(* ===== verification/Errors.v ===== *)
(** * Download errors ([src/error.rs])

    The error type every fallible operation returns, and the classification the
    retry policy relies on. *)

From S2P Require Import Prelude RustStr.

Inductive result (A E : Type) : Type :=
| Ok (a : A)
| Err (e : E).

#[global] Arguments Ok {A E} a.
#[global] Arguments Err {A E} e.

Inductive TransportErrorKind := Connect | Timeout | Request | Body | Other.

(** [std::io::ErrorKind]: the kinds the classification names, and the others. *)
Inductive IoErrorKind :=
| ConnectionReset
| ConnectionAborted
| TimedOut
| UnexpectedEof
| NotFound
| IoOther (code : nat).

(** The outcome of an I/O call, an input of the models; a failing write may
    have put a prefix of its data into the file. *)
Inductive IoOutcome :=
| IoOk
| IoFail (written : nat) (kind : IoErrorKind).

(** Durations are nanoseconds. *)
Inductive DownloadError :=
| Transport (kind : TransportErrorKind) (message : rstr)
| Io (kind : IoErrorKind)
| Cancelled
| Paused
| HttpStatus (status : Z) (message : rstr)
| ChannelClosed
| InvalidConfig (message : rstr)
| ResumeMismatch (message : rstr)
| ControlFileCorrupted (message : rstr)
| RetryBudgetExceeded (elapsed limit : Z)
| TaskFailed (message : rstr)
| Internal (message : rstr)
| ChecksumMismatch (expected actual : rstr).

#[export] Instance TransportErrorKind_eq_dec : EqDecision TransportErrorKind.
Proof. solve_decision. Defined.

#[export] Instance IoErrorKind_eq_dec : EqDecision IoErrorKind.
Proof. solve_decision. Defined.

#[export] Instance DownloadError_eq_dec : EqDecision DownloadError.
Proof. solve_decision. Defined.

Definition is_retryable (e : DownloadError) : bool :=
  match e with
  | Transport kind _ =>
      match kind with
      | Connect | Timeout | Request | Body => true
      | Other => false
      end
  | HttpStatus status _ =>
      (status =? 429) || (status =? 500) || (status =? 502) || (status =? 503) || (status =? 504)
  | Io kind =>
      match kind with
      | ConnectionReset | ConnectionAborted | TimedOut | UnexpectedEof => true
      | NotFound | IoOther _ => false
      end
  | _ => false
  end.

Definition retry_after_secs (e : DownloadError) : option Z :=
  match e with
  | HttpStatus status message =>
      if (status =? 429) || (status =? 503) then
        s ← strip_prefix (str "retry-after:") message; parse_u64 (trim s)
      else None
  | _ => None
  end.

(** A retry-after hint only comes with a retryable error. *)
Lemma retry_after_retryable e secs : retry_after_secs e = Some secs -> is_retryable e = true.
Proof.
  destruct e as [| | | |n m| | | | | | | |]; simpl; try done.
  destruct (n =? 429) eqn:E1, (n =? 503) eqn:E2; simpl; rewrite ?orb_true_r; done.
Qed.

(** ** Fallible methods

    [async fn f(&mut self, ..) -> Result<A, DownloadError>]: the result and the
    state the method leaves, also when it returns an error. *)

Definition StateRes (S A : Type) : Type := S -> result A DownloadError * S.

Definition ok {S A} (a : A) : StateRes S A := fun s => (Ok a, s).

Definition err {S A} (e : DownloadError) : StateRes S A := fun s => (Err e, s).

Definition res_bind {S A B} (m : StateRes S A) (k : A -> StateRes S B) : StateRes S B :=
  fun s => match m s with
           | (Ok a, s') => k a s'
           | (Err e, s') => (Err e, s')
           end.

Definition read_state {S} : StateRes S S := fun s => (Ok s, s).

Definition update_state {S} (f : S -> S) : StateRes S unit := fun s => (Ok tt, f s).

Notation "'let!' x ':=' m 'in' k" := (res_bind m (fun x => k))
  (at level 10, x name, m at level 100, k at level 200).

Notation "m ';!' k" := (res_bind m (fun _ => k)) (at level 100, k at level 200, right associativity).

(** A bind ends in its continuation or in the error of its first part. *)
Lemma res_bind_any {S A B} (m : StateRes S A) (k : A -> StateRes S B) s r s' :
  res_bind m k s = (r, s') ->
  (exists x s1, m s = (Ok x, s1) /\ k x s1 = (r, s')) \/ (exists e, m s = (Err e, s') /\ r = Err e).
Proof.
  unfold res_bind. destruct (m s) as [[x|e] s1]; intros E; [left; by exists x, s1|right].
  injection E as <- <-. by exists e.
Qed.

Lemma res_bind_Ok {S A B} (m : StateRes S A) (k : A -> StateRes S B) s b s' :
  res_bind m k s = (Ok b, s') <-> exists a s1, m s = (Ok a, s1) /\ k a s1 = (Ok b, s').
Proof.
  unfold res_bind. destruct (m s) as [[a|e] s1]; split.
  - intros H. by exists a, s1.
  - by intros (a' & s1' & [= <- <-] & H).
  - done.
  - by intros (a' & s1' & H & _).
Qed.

...

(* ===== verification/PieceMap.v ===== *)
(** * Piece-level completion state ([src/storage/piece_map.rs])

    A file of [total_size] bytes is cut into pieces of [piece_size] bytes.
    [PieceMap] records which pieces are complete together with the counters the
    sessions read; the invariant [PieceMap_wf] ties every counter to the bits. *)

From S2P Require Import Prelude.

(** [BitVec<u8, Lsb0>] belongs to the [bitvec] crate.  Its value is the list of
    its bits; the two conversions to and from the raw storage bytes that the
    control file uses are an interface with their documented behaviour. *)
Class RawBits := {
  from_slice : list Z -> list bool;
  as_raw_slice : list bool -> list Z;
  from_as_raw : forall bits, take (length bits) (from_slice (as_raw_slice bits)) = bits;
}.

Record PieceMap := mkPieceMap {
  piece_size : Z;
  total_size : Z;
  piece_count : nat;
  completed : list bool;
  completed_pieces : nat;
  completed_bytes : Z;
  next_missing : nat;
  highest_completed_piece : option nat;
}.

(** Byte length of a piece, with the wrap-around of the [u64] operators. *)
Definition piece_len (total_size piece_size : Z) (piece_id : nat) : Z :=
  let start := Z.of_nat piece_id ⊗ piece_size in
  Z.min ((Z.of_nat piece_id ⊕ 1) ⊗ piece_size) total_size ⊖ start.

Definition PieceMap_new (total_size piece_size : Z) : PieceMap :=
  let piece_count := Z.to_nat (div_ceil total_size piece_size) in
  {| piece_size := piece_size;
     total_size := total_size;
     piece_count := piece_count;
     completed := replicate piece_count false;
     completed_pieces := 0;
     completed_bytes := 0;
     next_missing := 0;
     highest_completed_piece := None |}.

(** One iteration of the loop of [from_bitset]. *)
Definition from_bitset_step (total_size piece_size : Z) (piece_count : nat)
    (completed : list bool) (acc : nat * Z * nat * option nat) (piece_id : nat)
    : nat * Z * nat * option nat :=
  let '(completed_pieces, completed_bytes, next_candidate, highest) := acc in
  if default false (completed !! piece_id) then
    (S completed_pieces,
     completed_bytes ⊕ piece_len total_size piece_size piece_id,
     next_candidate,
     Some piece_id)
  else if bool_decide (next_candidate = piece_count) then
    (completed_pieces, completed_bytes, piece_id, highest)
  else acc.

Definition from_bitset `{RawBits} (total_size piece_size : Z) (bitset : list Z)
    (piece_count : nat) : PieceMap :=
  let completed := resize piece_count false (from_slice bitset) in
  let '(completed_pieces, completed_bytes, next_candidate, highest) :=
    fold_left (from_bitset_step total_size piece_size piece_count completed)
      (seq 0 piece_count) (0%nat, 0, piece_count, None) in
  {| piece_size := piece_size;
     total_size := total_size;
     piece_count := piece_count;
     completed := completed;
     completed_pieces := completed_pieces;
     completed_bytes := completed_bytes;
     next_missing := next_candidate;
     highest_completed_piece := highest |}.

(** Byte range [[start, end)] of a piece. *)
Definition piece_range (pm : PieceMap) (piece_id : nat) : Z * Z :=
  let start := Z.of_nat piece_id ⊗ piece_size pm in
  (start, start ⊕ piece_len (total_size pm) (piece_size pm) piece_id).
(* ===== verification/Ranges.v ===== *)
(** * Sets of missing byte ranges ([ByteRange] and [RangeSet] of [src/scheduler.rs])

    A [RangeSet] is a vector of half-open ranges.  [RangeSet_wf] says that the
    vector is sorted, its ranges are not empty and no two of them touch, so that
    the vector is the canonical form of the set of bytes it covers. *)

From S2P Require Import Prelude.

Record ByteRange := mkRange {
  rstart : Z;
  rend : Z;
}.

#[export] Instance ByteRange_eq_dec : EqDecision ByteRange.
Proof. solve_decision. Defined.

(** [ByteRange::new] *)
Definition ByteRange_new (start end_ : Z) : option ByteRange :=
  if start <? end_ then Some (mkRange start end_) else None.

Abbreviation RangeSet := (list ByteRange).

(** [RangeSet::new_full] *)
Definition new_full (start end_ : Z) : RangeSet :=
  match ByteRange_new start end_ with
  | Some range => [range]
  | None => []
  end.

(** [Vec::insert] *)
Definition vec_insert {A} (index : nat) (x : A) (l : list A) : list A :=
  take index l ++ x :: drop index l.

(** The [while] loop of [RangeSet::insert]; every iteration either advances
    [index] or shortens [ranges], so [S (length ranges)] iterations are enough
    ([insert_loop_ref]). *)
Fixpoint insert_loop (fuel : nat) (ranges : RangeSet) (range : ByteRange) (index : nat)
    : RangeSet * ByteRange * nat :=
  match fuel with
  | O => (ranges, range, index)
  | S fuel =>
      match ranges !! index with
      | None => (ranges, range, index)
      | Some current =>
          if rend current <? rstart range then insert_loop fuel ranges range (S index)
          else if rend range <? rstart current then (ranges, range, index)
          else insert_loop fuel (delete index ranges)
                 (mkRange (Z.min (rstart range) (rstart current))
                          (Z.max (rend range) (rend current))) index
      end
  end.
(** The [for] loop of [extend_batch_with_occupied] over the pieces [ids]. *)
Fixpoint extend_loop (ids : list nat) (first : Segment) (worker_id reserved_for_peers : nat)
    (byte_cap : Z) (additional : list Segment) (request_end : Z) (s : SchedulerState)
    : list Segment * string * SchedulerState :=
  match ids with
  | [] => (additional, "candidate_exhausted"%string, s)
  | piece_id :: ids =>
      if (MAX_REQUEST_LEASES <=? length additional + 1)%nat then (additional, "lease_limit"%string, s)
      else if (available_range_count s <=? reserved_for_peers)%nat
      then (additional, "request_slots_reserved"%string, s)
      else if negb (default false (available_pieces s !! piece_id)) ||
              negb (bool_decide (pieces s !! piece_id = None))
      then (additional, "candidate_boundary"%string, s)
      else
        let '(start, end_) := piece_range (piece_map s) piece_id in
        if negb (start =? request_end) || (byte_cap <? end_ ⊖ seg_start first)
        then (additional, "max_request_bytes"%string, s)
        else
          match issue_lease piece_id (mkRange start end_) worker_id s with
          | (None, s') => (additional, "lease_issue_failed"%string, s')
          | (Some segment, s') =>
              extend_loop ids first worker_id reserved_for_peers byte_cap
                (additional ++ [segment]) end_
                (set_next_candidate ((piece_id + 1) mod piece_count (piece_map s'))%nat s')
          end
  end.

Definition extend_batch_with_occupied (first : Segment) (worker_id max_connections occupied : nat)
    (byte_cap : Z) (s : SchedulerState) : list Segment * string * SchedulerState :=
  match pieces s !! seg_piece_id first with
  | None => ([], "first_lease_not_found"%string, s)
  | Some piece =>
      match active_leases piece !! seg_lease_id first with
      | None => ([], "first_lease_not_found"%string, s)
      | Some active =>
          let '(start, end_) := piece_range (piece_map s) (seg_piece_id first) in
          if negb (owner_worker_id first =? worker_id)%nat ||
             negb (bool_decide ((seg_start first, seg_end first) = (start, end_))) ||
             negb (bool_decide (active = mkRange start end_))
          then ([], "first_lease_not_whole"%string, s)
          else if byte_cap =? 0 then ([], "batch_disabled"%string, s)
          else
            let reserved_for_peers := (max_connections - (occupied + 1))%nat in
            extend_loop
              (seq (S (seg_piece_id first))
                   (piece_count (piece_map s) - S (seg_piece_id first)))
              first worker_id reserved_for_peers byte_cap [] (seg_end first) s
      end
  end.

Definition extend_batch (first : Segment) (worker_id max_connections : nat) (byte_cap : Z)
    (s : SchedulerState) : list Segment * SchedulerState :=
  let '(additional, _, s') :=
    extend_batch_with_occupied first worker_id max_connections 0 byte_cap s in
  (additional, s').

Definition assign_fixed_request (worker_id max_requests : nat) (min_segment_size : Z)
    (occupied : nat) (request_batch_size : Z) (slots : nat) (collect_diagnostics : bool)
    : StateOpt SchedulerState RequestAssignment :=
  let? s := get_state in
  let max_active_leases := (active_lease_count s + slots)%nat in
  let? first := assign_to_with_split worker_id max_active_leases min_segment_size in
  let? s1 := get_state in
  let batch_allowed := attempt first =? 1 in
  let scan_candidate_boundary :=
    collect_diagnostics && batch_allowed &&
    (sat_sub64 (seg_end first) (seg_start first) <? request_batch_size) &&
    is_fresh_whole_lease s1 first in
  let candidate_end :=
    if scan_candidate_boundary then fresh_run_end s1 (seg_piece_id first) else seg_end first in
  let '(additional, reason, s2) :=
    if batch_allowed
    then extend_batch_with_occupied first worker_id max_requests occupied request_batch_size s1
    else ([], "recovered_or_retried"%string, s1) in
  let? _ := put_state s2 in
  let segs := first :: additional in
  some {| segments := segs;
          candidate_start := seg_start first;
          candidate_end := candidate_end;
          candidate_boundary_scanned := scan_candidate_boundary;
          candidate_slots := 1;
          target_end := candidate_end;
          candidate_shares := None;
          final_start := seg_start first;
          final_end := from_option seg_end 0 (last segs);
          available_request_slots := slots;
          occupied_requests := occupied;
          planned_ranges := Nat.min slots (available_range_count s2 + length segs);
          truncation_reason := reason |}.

Exercise goal:
In the records above, the line with "A [RangeSet] is" marks the start and the line with "(** The [while]" marks the end; copy that stretch exactly, both lines included, and nothing else.

Written response:
    A [RangeSet] is a vector of half-open ranges.  [RangeSet_wf] says that the
    vector is sorted, its ranges are not empty and no two of them touch, so that
    the vector is the canonical form of the set of bytes it covers. *)

From S2P Require Import Prelude.

Record ByteRange := mkRange {
  rstart : Z;
  rend : Z;
}.

#[export] Instance ByteRange_eq_dec : EqDecision ByteRange.
Proof. solve_decision. Defined.

(** [ByteRange::new] *)
Definition ByteRange_new (start end_ : Z) : option ByteRange :=
  if start <? end_ then Some (mkRange start end_) else None.

Abbreviation RangeSet := (list ByteRange).

(** [RangeSet::new_full] *)
Definition new_full (start end_ : Z) : RangeSet :=
  match ByteRange_new start end_ with
  | Some range => [range]
  | None => []
  end.

(** [Vec::insert] *)
Definition vec_insert {A} (index : nat) (x : A) (l : list A) : list A :=
  take index l ++ x :: drop index l.

(** The [while] loop of [RangeSet::insert]; every iteration either advances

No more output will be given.